Think pink, cancer survivor pleads

YOU can bet Jackie Rennie will be thinking pink today in Griffith and she hopes the rest of the city will too.

Ms Rennie knows how important the Cancer Council’s Pink Ribbon Day is.

The mother-of-three had her breast removed in 2011 and before that watched as her mother Jean Marcus lost her brave battle with the disease.

“I’d encourage everyone to get behind the day,” she said.

“You never know when cancer can strike any of your family and friends.

“Before mum was diagnosed, it never crossed our minds that it could happen. It was a shock back then and when I found out I had it too it was a case of – not again.

“It is something you don’t think about until it affects someone close to you. It is because of events like Pink Ribbon Day that people are getting better care and treatment so we need to support it.”

Cancer Council’s Pink Ribbon Day takes place today, Friday, October 25.

It is an annual fundraiser with the aim to raise funds and awareness for all women’s cancers, including breast and gynaecological. 

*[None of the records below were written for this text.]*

(** * Worker database of the experiment master: shallow embedding and proofs

    This development embeds [artiq/master/worker_db.py] in Rocq: the run
    identifier counter ([RIDCounter]), the device manager
    ([DeviceManager]), the output file of a run ([get_hdf5_output]), the
    HDF5 result writer ([result_dict_to_hdf5]) and the dataset manager
    ([DatasetManager]).  Python objects that are
    mutated in place live in an explicit heap, exceptions are values of
    [pyexn], and every method is a function in a state-and-exception
    monad over the part of the world it touches. *)

From Stdlib Require Import ZArith String Ascii List Lia Bool.
From Stdlib Require Import DecimalString DecimalZ DecimalPos DecimalN.
From Stdlib.Strings Require Import Byte.
From stdpp Require Import base option gmap strings list fin_maps.

Local Open Scope string_scope.
Local Open Scope list_scope.
Local Open Scope Z_scope.

(** ** Python exceptions and the execution monad *)

(** The exception classes the module raises or lets through.  All of them
    derive from Python's [Exception]. *)
Inductive pyexn : Type :=
  | KeyError (msg : string)
  | TypeError (msg : string)
  | ValueError (msg : string)
  | IndexError
  | AttributeError
  | OverflowError
  | UnicodeEncodeError
  | FileNotFoundError
  | OSError
  | RuntimeError (msg : string).

(** Outcome of a call: a returned value or a raised exception. *)
Inductive outcome (A : Type) : Type :=
  | Return (a : A)
  | Raise (e : pyexn).
Arguments Return {A} a.
Arguments Raise {A} e.

(** A computation over a state [S]: the state is threaded through, and
    survives a raised exception as Python's heap does. *)
Definition M (S A : Type) : Type := S -> outcome A * S.

Definition ret {S A} (a : A) : M S A := fun s => (Return a, s).
Definition raise {S A} (e : pyexn) : M S A := fun s => (Raise e, s).
Definition bind {S A B} (c : M S A) (k : A -> M S B) : M S B :=
  fun s => match c s with
           | (Return a, s') => k a s'
           | (Raise e, s') => (Raise e, s')
           end.
Definition get_state {S} : M S S := fun s => (Return s, s).
Definition put_state {S} (s : S) : M S unit := fun _ => (Return tt, s).
Definition modify {S} (f : S -> S) : M S unit := fun s => (Return tt, f s).

(** [try c except Exception as e: h e] *)
Definition try_except {S A} (c : M S A) (h : pyexn -> M S A) : M S A :=
  fun s => match c s with
           | (Return a, s') => (Return a, s')
           | (Raise e, s') => h e s'
           end.

(** The monad is registered with stdpp's [MRet] and [MBind], which gives
    the notations [x ← c; k] and [c;; k]. *)
#[global] Instance M_ret {S} : MRet (M S) := fun A a => ret a.
#[global] Instance M_bind {S} : MBind (M S) := fun A B k c => bind c k.

(** Unfolding of the monad on a given state. *)
Ltac run_monad :=
  unfold mbind, mret, M_bind, M_ret, bind, ret, raise, get_state,
    put_state, modify, try_except; simpl.


(** Computations that only read: [outcome] itself is a monad. *)
#[global] Instance outcome_ret : MRet outcome := fun A a => Return a.
#[global] Instance outcome_bind : MBind outcome := fun A B k c =>
  match c with
  | Return a => k a
  | Raise e => Raise e
  end.

(** A read-only computation run inside [M]. *)
Definition lift {S A} (f : S -> outcome A) : M S A := fun s => (f s, s).

(** ** Text: [re.fullmatch], [int()] and [str()] *)

Module Text.

(** *** Regular expressions

    The fragment of Python's [re] syntax that the module uses: character
    classes, concatenation and the star.  [Void] and [Alt] only arise as
    derivatives. *)
Inductive regex : Type :=
  | Void
  | Eps
  | Cls (p : ascii -> bool)
  | Cat (r1 r2 : regex)
  | Alt (r1 r2 : regex)
  | Star (r : regex).

Fixpoint nullable (r : regex) : bool :=
  match r with
  | Void => false
  | Eps => true
  | Cls _ => false
  | Cat r1 r2 => nullable r1 && nullable r2
  | Alt r1 r2 => nullable r1 || nullable r2
  | Star _ => true
  end.

(** Brzozowski derivative: the words [w] such that [c :: w] matches. *)
Fixpoint deriv (c : ascii) (r : regex) : regex :=
  match r with
  | Void => Void
  | Eps => Void
  | Cls p => if p c then Eps else Void
  | Cat r1 r2 =>
      if nullable r1 then Alt (Cat (deriv c r1) r2) (deriv c r2)
      else Cat (deriv c r1) r2
  | Alt r1 r2 => Alt (deriv c r1) (deriv c r2)
  | Star r1 => Cat (deriv c r1) (Star r1)
  end.

Fixpoint accepts (r : regex) (w : list ascii) : bool :=
  match w with
  | [] => nullable r
  | c :: w' => accepts (deriv c r) w'
  end.

(** [re.fullmatch(pattern, x) is not None] *)
Definition fullmatch (r : regex) (x : string) : bool :=
  accepts r (list_ascii_of_string x).

Definition is_digit (c : ascii) : bool :=
  let n := N_of_ascii c in ((48 <=? n) && (n <=? 57))%N.

(** [\d]: on the code points below 256 the decimal digits are [0-9]. *)
Definition digit : regex := Cls is_digit.
(** A literal character. *)
Definition chr (c : ascii) : regex := Cls (Ascii.eqb c).
(** [.] without DOTALL: any character but the line feed. *)
Definition dot : regex := Cls (fun c => negb (Ascii.eqb c "010")).

Definition seq_re (rs : list regex) : regex := foldr Cat Eps rs.

(** *** [int(s)] and [str(n)] *)

(** Whitespace that [int()] strips, on the code points below 256: the
    ASCII whitespace (tab to carriage return, and the space), and the
    whitespace above 127 (U+0085 and U+00A0), which [int()] first turns
    into spaces.  The separators U+001C to U+001F are whitespace for
    [str.isspace] but are not stripped. *)
Definition is_space (c : ascii) : bool :=
  let n := N_of_ascii c in
  (((9 <=? n) && (n <=? 13)) || (n =? 32) || (n =? 133) || (n =? 160))%N.

Fixpoint lstrip (w : list ascii) : list ascii :=
  match w with
  | c :: w' => if is_space c then lstrip w' else w
  | [] => []
  end.

Definition strip (w : list ascii) : list ascii :=
  rev (lstrip (rev (lstrip w))).

Definition digit_val (c : ascii) : Z := Z.of_N (N_of_ascii c) - 48.

(** Decimal digits, where single underscores may separate digits;
    [after_digit] tells whether the previous character was a digit. *)
Fixpoint parse_digits (acc : Z) (after_digit : bool) (w : list ascii)
    : option Z :=
  match w with
  | [] => if after_digit then Some acc else None
  | c :: w' =>
      if is_digit c then parse_digits (10 * acc + digit_val c) true w'
      else if Ascii.eqb c "_" && after_digit then parse_digits acc false w'
      else None
  end.

(** An optional sign, then the digits. *)
Definition signed_digits (w : list ascii) : option Z :=
  match w with
  | "-"%char :: ds => Z.opp <$> parse_digits 0 false ds
  | "+"%char :: ds => parse_digits 0 false ds
  | ds => parse_digits 0 false ds
  end.

(** [repr(s)] for a [str] of code points below 256: single quotes, unless
    the string holds a single quote and no double quote; the backslash
    and the quote in use are escaped; tab, line feed and carriage return
    are written [\t], [\n], [\r]; any other character that is not
    printable is written [\xhh]. *)
Definition is_printable (c : ascii) : bool :=
  let n := N_of_ascii c in
  (((32 <=? n) && (n <? 127)) || ((161 <=? n) && negb (n =? 173)))%N.

Definition hex_digit (n : N) : ascii :=
  (if n <? 10 then ascii_of_N (48 + n) else ascii_of_N (87 + n))%N.

Definition repr_char (quote c : ascii) : list ascii :=
  if Ascii.eqb c quote || Ascii.eqb c "092" then ["092"; c]%char
  else if Ascii.eqb c "009" then ["092"; "t"]%char
  else if Ascii.eqb c "010" then ["092"; "n"]%char
  else if Ascii.eqb c "013" then ["092"; "r"]%char
  else if is_printable c then [c]
  else
    let n := N_of_ascii c in
    ["092"%char; "x"%char; hex_digit (n / 16); hex_digit (n mod 16)].

Definition python_repr (s : string) : string :=
  let w := list_ascii_of_string s in
  let quote :=
    if existsb (Ascii.eqb "039") w && negb (existsb (Ascii.eqb "034") w)
    then "034"%char else "039"%char in
  string_of_list_ascii (quote :: flat_map (repr_char quote) w ++ [quote]).

(** The exception of [int(s)] for a string that is no number: the message
    is made with ["%.200R"], which keeps 200 characters of [repr(s)]. *)
Definition invalid_literal (s : string) : pyexn :=
  ValueError
    ("invalid literal for int() with base 10: " +:+
     string_of_list_ascii (take 200 (list_ascii_of_string (python_repr s)))).

(** [int(s)] in base 10: surrounding whitespace, an optional sign, digits. *)
Definition python_int (s : string) : outcome Z :=
  match signed_digits (strip (list_ascii_of_string s)) with
  | Some z => Return z
  | None => Raise (invalid_literal s)
  end.

(** [str(n)] for an [int]: decimal digits, ["-"] in front of a negative. *)
Definition python_str (z : Z) : string :=
  NilZero.string_of_int (Z.to_int z).

End Text.

(** ** RIDCounter *)

Module RID.
Import Text.

(** *** The file system

    A results tree: plain files, directories with their entries, and
    directories that cannot be listed. *)
#[local] Unset Elimination Schemes.
Inductive node : Type :=
  | File
  | Dir (entries : list (string * node))
  | Denied.
#[local] Set Elimination Schemes.

(** [files] is the directory of the cache file (name to contents), [dirs]
    maps the name of a results directory to its tree. *)
Record filesys : Type := mkFs {
  files : gmap string string;
  dirs : gmap string node
}.

Definition lookup_entry (name : string) (es : list (string * node))
    : option node :=
  snd <$> List.find (fun e => String.eqb (fst e) name) es.

(** The node a relative path ([os.path.join] of its components) names. *)
Fixpoint walk (n : node) (p : list string) : option node :=
  match p with
  | [] => Some n
  | name :: p' =>
      match n with
      | Dir es =>
          match lookup_entry name es with
          | Some n' => walk n' p'
          | None => None
          end
      | _ => None
      end
  end.

(** [os.listdir(os.path.join(root, *p))]: the entry names, or [OSError]
    (nothing there, not a directory, permission denied). *)
Definition listdir (fs : filesys) (root : string) (p : list string)
    : outcome (list string) :=
  match dirs fs !! root with
  | None => Raise FileNotFoundError
  | Some n =>
      match walk n p with
      | Some (Dir es) => Return (fst <$> es)
      | Some File => Raise OSError
      | Some Denied => Raise OSError
      | None => Raise FileNotFoundError
      end
  end.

“Cancer Council’s Pink Ribbon Day is an opportunity for everybody in our community to come together and play a part in beating women’s cancer,” Annabel Macdonald from Cancer Council’s South West regional office said. 

Breast cancer is the most common cancer in women but the good news is 31 per cent more women in Australia are alive than we would have expected over 20 years ago. 

Cancer Council’s South West regional office has revealed the figures as thousands of locals across the Riverina prepare to show support for Pink Ribbon Day. 

Major advances in screening, treatment and prevention programs have all played a huge role in helping to turn the tide on breast cancer. 

“Cancer Council supports women through every stage of their cancer journey. We fund world-class research, prevention programs, and provide more than 20 support services for patients, survivors and their families,” Ms Macdonald said. 

“One example of this is our helpline, where trained nurses and health professionals are available to talk to people affected by cancer in the Griffith region. Last year, nearly a quarter of all calls were about breast cancer.”